Q Our 4-year-old is being bullied at preschool. Should we teach him to stand up for himself?
A Many of us encounter a bully at some point in life. I met mine when I was 6. For weeks I tried my mother's passive-resistance techniques (ignore her, play with someone else, tell the teacher), but they didn't work. Finally, I took my father up on his offer to teach me to box. The next day, when the mean girl started in, I punched her. She never bullied me again and, in fact, became something of a friend.

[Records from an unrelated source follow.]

(* ===== verification/PathRace.v ===== *)
(** * PathRace: threads that build the path map (src/src/fcntl.c)

    [wpdk_get_path] tests [map_init] without the lock and calls [wpdk_init_map], which takes
    the lock, tests again and builds the map; the lookup that follows reads the map without
    the lock.  Memory is sequentially consistent.  Threads run one access at a time, the construction statement by statement; a
    schedule is the list of the threads that run. *)

From S2P Require Import Prelude CString PathMap.

Module Export PathRace.
Local Open Scope Z_scope.

(** Where a thread is in [wpdk_get_path]: the statements of the construction it has left. *)
Inductive map_pc :=
  | TestInit                                            (* [if (!map_init)] *)
  | AcquireLock                                         (* AcquireSRWLockExclusive *)
  | TestAgain                                           (* [if (map_init)], with the lock *)
  | Building (rest : list (path_state -> path_state))
  | ReleaseLock
  | Lookup.                                             (* the loop over the map *)

(** [lock] is the thread that holds map_lock. *)
Record map_state := MapState { lock : option Z; paths : path_state; map_pcs : Z -> map_pc }.

Section Build.
Context (e : env).

Definition on_tab (f : list mapping -> list mapping) (st : path_state) : path_state := PathState (map_init st) (f (map_tab st)).
(** The statements of [wpdk_init_map] behind its second test. *)
Definition init_steps : list (path_state -> path_state) := [
  on_tab (wpdk_add_pathmap e);
  on_tab (fun map => let '(wsl, map) := wpdk_add_wsl_paths e map in
    if wsl then map else wpdk_add_msys_paths e (getenv e "TMP") (wpdk_add_msys_paths e (getenv e "MSYSTEM_PREFIX") map));
  on_tab (wpdk_add_mapping e (lit "/tmp") (getenv e "TMP") false);
  on_tab (wpdk_add_mapping e (lit "/var/tmp") (getenv e "TMP") false);
  fun st => PathState true (map_tab st)].

Definition set_map_pc (t : Z) (p : map_pc) (f : Z -> map_pc) : Z -> map_pc := fun u => if u =? t then p else f u.

(** A step of thread [t]; a thread that waits for the lock stays where it is. *)
Definition map_step (s : map_state) (t : Z) : map_state :=
  let '(MapState lk st pc) := s in
  match pc t with
  | TestInit => MapState lk st (set_map_pc t (if map_init st then Lookup else AcquireLock) pc)
  | AcquireLock => match lk with None => MapState (Some t) st (set_map_pc t TestAgain pc) | Some _ => s end
  | TestAgain => MapState lk st (set_map_pc t (if map_init st then ReleaseLock else Building init_steps) pc)
  | Building (f :: rest) => MapState lk (f st) (set_map_pc t (Building rest) pc)
  | Building [] => MapState lk st (set_map_pc t ReleaseLock pc)
  | ReleaseLock => MapState None st (set_map_pc t Lookup pc)
  | Lookup => s
  end.
Definition map_run (sched : list Z) : map_state := foldl map_step (MapState None path_state0 (fun _ => TestInit)) sched.

(** ** The invariant *)

Definition built (ran : list (path_state -> path_state)) : path_state := foldl (fun s f => f s) path_state0 ran.

(** The statements together are [wpdk_init_map]. *)
Lemma built_all : built init_steps = wpdk_init_map e path_state0.
Proof.
  unfold built, init_steps, wpdk_init_map. cbn [foldl on_tab map_tab map_init path_state0]. by destruct (wpdk_add_wsl_paths e _) as [wsl map].
Qed.
(** The flag is set by the last statement. *)
Lemma built_flag ran rest : init_steps = ran ++ rest -> map_init (built ran) = bool_decide (rest = []).
Proof.
  intros H. unfold init_steps in H.
  repeat match type of H with _ :: _ = ?ran ++ _ => destruct ran as [|? ran]; cbn [app] in H; [by subst rest|injection H as <- H] end.
  symmetry in H. by apply app_nil in H as [-> ->].
Qed.

(** Where thread [u] can be before the construction, during that of another, and after it. *)
Definition before_pc (lk : option Z) (u : Z) (p : map_pc) : Prop := p = TestInit \/ p = AcquireLock \/ (p = TestAgain /\ lk = Some u).
Definition during_pc (rest : list (path_state -> path_state)) (p : map_pc) : Prop := p = TestInit \/ p = AcquireLock \/ (p = Lookup /\ rest = []).
Definition after_pc (lk : option Z) (u : Z) (p : map_pc) : Prop :=
  p = TestInit \/ p = AcquireLock \/ p = Lookup \/ ((p = TestAgain \/ p = ReleaseLock) /\ lk = Some u).
Hint Unfold before_pc during_pc after_pc : core.

(** What holds of the variables: nothing was built, the holder of the lock is building, or all is built. *)
Inductive build_inv : map_state -> Prop :=
  | bi_before lk pc : (forall u, before_pc lk u (pc u)) -> build_inv (MapState lk path_state0 pc)
  | bi_during pc t ran rest : init_steps = ran ++ rest -> pc t = Building rest ->
      (forall u, u <> t -> during_pc rest (pc u)) -> build_inv (MapState (Some t) (built ran) pc)
  | bi_after lk pc : (forall u, after_pc lk u (pc u)) -> build_inv (MapState lk (built init_steps) pc).

Lemma set_map_pc_same t p f : set_map_pc t p f t = p.
Proof. unfold set_map_pc. by rewrite Z.eqb_refl. Qed.
Lemma set_map_pc_other t p f u : u <> t -> set_map_pc t p f u = f u.
Proof. intros. unfold set_map_pc. by rewrite (proj2 (Z.eqb_neq u t)). Qed.
(** The thread that moved, and the others. *)
Lemma set_map_pc_all (P : Z -> map_pc -> Prop) t p f : P t p -> (forall u, u <> t -> P u (f u)) -> forall u, P u (set_map_pc t p f u).
Proof. intros Hp Hf u. destruct (decide (u = t)) as [->|Hu]; [by rewrite set_map_pc_same|rewrite set_map_pc_other; auto]. Qed.

Lemma map_step_during t pc h ran rest : init_steps = ran ++ rest -> pc h = Building rest ->
  (forall u, u <> h -> during_pc rest (pc u)) -> build_inv (map_step (MapState (Some h) (built ran) pc) t).
Proof.
  intros Hc Hh H. cbn [map_step]. destruct (decide (t = h)) as [->|Hne].
  - rewrite Hh. destruct rest as [|f rest].
    + rewrite app_nil_r in Hc. rewrite <- Hc. apply bi_after. apply (set_map_pc_all (after_pc (Some h))); [auto 8|]. intros u Hu. destruct (H u Hu) as [?|[?|[? _]]]; auto.
    + assert (f (built ran) = built (ran ++ [f])) as -> by (unfold built; by rewrite foldl_app).
      apply (bi_during _ h (ran ++ [f]) rest); [by rewrite <- app_assoc|apply set_map_pc_same|]. intros u Hu. rewrite set_map_pc_other by done.
      destruct (H u Hu) as [?|[?|[_ ?]]]; auto; done.
  - assert (forall p, during_pc rest p -> build_inv (MapState (Some h) (built ran) (set_map_pc t p pc))) as Hset.
    { intros p Hp. apply (bi_during _ h ran rest Hc); [by rewrite set_map_pc_other|]. intros u Hu. unfold set_map_pc. destruct (u =? t); auto. }
    destruct (H t Hne) as [E|[E|[E Er]]]; rewrite E; [|by apply (bi_during _ h ran rest)|by apply (bi_during _ h ran rest)].
    apply Hset. rewrite (built_flag ran rest Hc). case_bool_decide; auto.
Qed.

Lemma map_step_after t lk pc : (forall u, after_pc lk u (pc u)) -> build_inv (map_step (MapState lk (built init_steps) pc) t).
Proof.
  intros H. cbn [map_step].
  assert (map_init (built init_steps) = true) as -> by (rewrite (built_flag init_steps []) by (by rewrite app_nil_r); done).
  destruct (H t) as [E|[E|[E|[[E|E] El]]]]; rewrite E; [| |by apply bi_after| |].
  - apply bi_after, (set_map_pc_all (after_pc lk)); [unfold after_pc; tauto|auto].
  - destruct lk as [h|]; [by apply bi_after|]. apply bi_after, (set_map_pc_all (after_pc (Some t))); [unfold after_pc; tauto|].
    intros u _. specialize (H u). unfold after_pc in *. naive_solver.
  - apply bi_after, (set_map_pc_all (after_pc lk)); [unfold after_pc; tauto|auto].
  - apply bi_after, (set_map_pc_all (after_pc None)); [unfold after_pc; tauto|].
    intros u Hu. specialize (H u). unfold after_pc in *. naive_solver.
Qed.

Lemma map_step_inv s t : build_inv s -> build_inv (map_step s t).
Proof.
  intros [lk pc H|pc h ran rest Hc Hh H|lk pc H].
  - cbn [map_step]. destruct (H t) as [E|[E|[E El]]]; rewrite E.
    + apply bi_before. apply (set_map_pc_all (before_pc lk)); [unfold before_pc; tauto|auto].
    + destruct lk as [h|]; [by apply bi_before|]. apply bi_before.
      apply (set_map_pc_all (before_pc (Some t))); [unfold before_pc; tauto|].
      intros u _. specialize (H u). unfold before_pc in *. naive_solver.
    + rewrite El. apply (bi_during _ t [] init_steps); [done|apply set_map_pc_same|]. intros u Hu. rewrite set_map_pc_other by done.
      destruct (H u) as [?|[?|[_ E']]]; auto. congruence.
  - by apply (map_step_during t pc h ran rest).
  - by apply map_step_after.
Qed.

Lemma map_run_inv sched : build_inv (map_run sched).
Proof.
  unfold map_run. assert (build_inv (MapState None path_state0 (fun _ => TestInit))) as I by (apply bi_before; auto). revert I.
  generalize (MapState None path_state0 (fun _ => TestInit)). induction sched as [|t sched IH]; intros s I; [done|]. by apply IH, map_step_inv.
Qed.

(** However threads interleave, one that looks up a path finds the complete map, that of
    [wpdk_init_map], and no thread changes it then or later; until the flag is set no thread looks up; and at most one
    thread holds the lock or builds. *)
Theorem path_map_built_once (sched more : list Z) (t : Z) :
  (map_pcs (map_run sched) t = Lookup ->
   paths (map_run sched) = wpdk_init_map e path_state0 /\ paths (map_run (sched ++ more)) = wpdk_init_map e path_state0) /\
  (map_init (paths (map_run sched)) = true -> paths (map_run sched) = wpdk_init_map e path_state0) /\
  (forall rest, map_pcs (map_run sched) t = Building rest -> lock (map_run sched) = Some t).
Proof.
  assert (forall sched, map_init (paths (map_run sched)) = true -> paths (map_run sched) = built init_steps) as Hflag.
  { intros sc. destruct (map_run_inv sc) as [lk pc H|pc h ran rest Hc Hh H|lk pc H]; cbn [paths]; [done| |done].
    rewrite (built_flag ran rest Hc). intros ->%bool_decide_eq_true. by rewrite Hc, app_nil_r. }
  assert (forall s more, build_inv s -> map_init (paths s) = true -> map_init (paths (foldl map_step s more)) = true) as Hstays.
  { intros s more'. revert s. induction more' as [|u more' IH]; intros s I Hs; [done|]. apply IH; [by apply map_step_inv|].
    destruct I as [lk pc H|pc h ran rest Hc Hh H|lk pc H]; [done| |].
    - cbn [paths] in Hs. rewrite (built_flag ran rest Hc) in Hs. apply bool_decide_eq_true in Hs as ->. cbn [map_step].
      destruct (decide (u = h)) as [->|Hu]; [rewrite Hh|destruct (H u Hu) as [E|[E|[E _]]]; rewrite E]; cbn [paths]; by rewrite (built_flag ran []).
    - cbn [paths] in Hs. cbn [map_step]. destruct (H u) as [E|[E|[E|[[E|E] _]]]]; rewrite E; [done|by destruct lk|done..]. }
  rewrite <- built_all. split_and!; [|apply Hflag|].
  - intros Ht. assert (map_init (paths (map_run sched)) = true) as Hi.
    { destruct (map_run_inv sched) as [lk pc H|pc h ran rest Hc Hh H|lk pc H]; cbn [paths map_pcs] in *.
      - destruct (H t) as [?|[?|[? _]]]; congruence.
      - rewrite (built_flag ran rest Hc). destruct (decide (t = h)) as [->|Hne]; [congruence|]. destruct (H t Hne) as [?|[?|[_ ->]]]; [congruence..|done].
      - by rewrite (built_flag init_steps []) by (by rewrite app_nil_r). }
    split; [by apply Hflag|]. apply Hflag. unfold map_run. rewrite foldl_app. apply Hstays; [apply map_run_inv|done].
  - intros rest. destruct (map_run_inv sched) as [lk pc H|pc h ran rest' Hc Hh H|lk pc H]; cbn [lock map_pcs]; intros Ht.
    + destruct (H t) as [?|[?|[? _]]]; congruence.
    + destruct (decide (t = h)) as [->|Hne]; [done|]. destruct (H t Hne) as [?|[?|[? _]]]; congruence.
    + destruct (H t) as [?|[?|[?|[[?|?] _]]]]; congruence.
Qed.
End Build.

(** Three threads: 2 waits for the lock while 1 builds, 3 reads the flag later and skips the construction. *)
Definition example_sched : list Z := [1; 2; 1; 2; 1; 1; 1; 2; 1; 1; 1; 1; 1; 3; 2; 2; 2].
Lemma path_map_built_once_witness :
  map_pcs (map_run env_tmp example_sched) 2 = Lookup /\
  paths (map_run env_tmp example_sched) = wpdk_init_map env_tmp path_state0 /\
  map_pcs (map_run env_tmp [1; 2; 1; 2; 1; 1; 1]) 2 = AcquireLock.
Proof.
  split_and!; [by vm_compute| |by vm_compute]. apply (path_map_built_once env_tmp example_sched [] 2). by vm_compute.
Defined.
End PathRace.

But before you sign your child up for boxing lessons, talk to his teacher to find out whether the pushing was perhaps an isolated incident and not a case of ongoing bullying. You might also want to make a clandestine visit to the preschool to observe the behavior firsthand. "At this young age, the situation might actually be rough-and-tumble playing that leads to the smaller kid's getting pushed around more," says Ken Bernstein, a psychotherapist and children's karate instructor in Amherst, MA. Your son may just need some new playmates.
However, if your son's adversary is the genuine article, then you need to act. If the teacher isn't able to resolve the situation to your satisfaction, talk to the director of the preschool -- every kid there has the right to feel safe. She may need to speak to the bully's parents or even remove him from the program.
Whatever happens, karate or some other martial-arts lessons might be a good idea for your child. "People dominate those who are most easily dominated," says Bernstein. "Martial-arts classes teach a kid to have good posture and to have the confidence to look a bully in the eye, and to say strongly and clearly, 'Do not touch me.'" If that doesn't do the trick, your son will also know how to defend himself in another more primitive, but effective, language.